§ TASK DESCRIPTION:
From the entries below, report only the number of lines that contain the word "using".

--- MATERIAL FOR THE TASK ---

Lemma plus_assoc a b c : spend_ok a -> spend_ok b -> spend_ok c ->
  plus a (plus b c) = plus (plus a b) c.
Proof.
  intros [[] []] [[] []] [[] []]. unfold plus. simpl. by rewrite !sat_add_assoc.
Qed.

Lemma billed_ok ss : Forall spend_ok ss -> spend_ok (billed ss).
Proof. induction 1; simpl; [apply spend_zero_ok|by apply plus_ok]. Qed.

Lemma billed_foldl ss : forall acc, spend_ok acc -> Forall spend_ok ss ->
  foldl (fun acc s => plus s acc) acc ss = plus (billed ss) acc.
Proof.
  induction ss as [|s ss IH]; intros acc Hacc Hss; simpl.
  - destruct acc as [t m], Hacc as [Ht Hm]. unfold plus. simpl in *.
    by rewrite !(sat_add_comm 0), !sat_add_0_r.
  - apply Forall_cons in Hss as [Hs Hss]. rewrite IH by eauto with plane.
    rewrite <- plus_assoc by auto using billed_ok. rewrite plus_assoc by auto using billed_ok.
    rewrite (plus_comm (billed ss) s), <- plus_assoc by auto using billed_ok. done.
Qed.

(** A slot bills everything its attempt cost.  An announced attempt's slot
    carries the sum of every figure the records of its key report, those a
    later record superseded included, so the pass that replays it adds what the
    live pass added record by record. *)
Theorem slot_bills_everything key rs recovery : Forall spend_ok (figures_of key rs) ->
  replay_spend (verdict key rs (Orphan recovery)) = billed (figures_of key rs).
Proof.
  intros Hok. rewrite verdict_spend. rewrite billed_foldl by (done || apply spend_zero_ok).
  apply billed_ok in Hok as [Ht Hm]. unfold plus. simpl.
  rewrite !sat_add_0_r by done. by destruct (billed _).
Qed.

Lemma filter_idem (P : Journaled -> Prop) `{forall x, Decision (P x)} (es : list Journaled) :
  filter P (filter P es) = filter P es.
Proof. rewrite list_filter_filter. apply list_filter_iff. tauto. Qed.

Lemma existsb_snoc {A} (p : A -> bool) l x : p x = true -> existsb p (l ++ [x]) = true.
Proof. intros Hp. rewrite existsb_app. simpl. rewrite Hp. by rewrite orb_true_r. Qed.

---

§ RESULT:
2